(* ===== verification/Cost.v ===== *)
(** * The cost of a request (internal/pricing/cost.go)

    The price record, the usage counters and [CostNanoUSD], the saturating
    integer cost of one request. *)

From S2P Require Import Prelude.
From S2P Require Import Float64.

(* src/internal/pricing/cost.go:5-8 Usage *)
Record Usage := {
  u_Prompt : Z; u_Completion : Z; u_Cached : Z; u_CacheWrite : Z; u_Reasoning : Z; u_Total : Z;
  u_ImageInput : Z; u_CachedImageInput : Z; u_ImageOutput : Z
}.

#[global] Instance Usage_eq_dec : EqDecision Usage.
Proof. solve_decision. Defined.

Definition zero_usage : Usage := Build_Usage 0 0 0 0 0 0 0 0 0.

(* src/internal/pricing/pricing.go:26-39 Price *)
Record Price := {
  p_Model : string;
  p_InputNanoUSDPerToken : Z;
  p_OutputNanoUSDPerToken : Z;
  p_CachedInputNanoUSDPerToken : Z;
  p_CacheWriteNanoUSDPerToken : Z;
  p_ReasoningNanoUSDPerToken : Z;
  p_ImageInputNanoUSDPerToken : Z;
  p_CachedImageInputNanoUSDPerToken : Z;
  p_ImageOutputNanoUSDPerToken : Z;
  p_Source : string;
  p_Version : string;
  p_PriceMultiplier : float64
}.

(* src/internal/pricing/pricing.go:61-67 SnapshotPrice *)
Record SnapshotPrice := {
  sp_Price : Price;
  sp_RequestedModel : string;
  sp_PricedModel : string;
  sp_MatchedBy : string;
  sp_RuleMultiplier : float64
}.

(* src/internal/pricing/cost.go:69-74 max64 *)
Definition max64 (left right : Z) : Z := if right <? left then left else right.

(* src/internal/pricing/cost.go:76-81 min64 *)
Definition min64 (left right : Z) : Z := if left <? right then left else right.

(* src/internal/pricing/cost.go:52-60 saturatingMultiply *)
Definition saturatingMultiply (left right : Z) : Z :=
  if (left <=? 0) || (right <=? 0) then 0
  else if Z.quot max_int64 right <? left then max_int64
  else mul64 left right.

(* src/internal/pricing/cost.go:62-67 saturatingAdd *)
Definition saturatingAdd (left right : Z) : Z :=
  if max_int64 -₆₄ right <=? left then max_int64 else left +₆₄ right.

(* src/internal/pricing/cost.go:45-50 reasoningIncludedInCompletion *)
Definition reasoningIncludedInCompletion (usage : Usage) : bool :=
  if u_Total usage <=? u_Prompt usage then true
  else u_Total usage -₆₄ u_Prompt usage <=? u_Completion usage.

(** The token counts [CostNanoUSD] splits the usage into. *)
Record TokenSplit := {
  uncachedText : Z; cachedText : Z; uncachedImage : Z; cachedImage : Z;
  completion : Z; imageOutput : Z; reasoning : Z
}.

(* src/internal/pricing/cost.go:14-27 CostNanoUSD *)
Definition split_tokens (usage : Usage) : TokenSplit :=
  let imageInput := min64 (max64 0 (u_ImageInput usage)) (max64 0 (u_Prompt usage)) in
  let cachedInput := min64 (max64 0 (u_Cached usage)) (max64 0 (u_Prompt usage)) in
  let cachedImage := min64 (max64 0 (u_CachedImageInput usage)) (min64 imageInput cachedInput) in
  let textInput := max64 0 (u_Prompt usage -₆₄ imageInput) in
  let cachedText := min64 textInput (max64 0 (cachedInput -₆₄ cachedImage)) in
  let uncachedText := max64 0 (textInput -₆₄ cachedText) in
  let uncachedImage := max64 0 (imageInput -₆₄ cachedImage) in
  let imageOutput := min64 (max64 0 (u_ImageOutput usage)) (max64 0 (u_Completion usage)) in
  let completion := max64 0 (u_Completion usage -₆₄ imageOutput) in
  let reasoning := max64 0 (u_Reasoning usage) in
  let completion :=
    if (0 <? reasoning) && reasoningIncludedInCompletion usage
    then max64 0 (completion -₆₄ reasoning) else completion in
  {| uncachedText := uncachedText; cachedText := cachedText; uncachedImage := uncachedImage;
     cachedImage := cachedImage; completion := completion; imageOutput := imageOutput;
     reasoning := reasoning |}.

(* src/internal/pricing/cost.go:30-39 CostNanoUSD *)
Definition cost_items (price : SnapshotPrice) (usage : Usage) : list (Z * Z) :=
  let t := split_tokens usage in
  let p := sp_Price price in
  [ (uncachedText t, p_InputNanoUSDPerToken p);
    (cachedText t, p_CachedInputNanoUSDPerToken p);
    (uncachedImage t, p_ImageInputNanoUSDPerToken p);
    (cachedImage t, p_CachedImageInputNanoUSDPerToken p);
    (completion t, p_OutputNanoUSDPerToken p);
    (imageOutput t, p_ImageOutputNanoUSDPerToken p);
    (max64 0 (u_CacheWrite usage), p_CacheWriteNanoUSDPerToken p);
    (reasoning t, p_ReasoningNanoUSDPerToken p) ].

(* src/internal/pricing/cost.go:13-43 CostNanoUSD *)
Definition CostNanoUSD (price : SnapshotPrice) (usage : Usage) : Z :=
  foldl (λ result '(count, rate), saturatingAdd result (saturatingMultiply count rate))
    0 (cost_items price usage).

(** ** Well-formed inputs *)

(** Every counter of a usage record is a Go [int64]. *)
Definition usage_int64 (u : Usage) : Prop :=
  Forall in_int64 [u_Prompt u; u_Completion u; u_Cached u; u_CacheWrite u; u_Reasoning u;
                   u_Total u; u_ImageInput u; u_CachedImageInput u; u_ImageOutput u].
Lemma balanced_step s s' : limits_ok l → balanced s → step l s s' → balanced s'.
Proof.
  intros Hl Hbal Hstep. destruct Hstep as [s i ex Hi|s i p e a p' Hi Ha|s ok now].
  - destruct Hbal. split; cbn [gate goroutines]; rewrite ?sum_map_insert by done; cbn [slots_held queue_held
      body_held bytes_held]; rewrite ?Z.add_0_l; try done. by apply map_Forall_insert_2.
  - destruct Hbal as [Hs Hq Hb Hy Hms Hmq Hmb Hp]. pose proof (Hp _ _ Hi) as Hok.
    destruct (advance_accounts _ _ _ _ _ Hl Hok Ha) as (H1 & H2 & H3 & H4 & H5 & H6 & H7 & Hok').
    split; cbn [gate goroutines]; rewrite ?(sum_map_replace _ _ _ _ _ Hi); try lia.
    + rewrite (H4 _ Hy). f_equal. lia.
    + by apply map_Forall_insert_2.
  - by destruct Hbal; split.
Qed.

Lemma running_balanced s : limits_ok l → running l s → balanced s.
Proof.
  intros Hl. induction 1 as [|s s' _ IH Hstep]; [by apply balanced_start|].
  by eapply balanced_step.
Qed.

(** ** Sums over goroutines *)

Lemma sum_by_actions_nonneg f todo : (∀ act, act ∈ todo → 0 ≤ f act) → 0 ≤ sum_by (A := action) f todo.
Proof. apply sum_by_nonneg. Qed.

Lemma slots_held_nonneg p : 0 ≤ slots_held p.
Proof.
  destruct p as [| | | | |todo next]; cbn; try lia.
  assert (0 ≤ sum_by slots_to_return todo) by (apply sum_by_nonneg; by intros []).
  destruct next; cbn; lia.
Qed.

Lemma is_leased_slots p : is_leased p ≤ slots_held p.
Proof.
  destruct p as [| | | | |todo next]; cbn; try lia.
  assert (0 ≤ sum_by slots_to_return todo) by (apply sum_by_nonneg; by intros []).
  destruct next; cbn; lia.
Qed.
====================
**TASK REQUIREMENTS:** Only lines holding the word "intros" belong in the answer; copy all of them from the records.

**REPLY:**
  intros Hl Hbal Hstep. destruct Hstep as [s i ex Hi|s i p e a p' Hi Ha|s ok now].
  intros Hl. induction 1 as [|s s' _ IH Hstep]; [by apply balanced_start|].
  assert (0 ≤ sum_by slots_to_return todo) by (apply sum_by_nonneg; by intros []).
  assert (0 ≤ sum_by slots_to_return todo) by (apply sum_by_nonneg; by intros []).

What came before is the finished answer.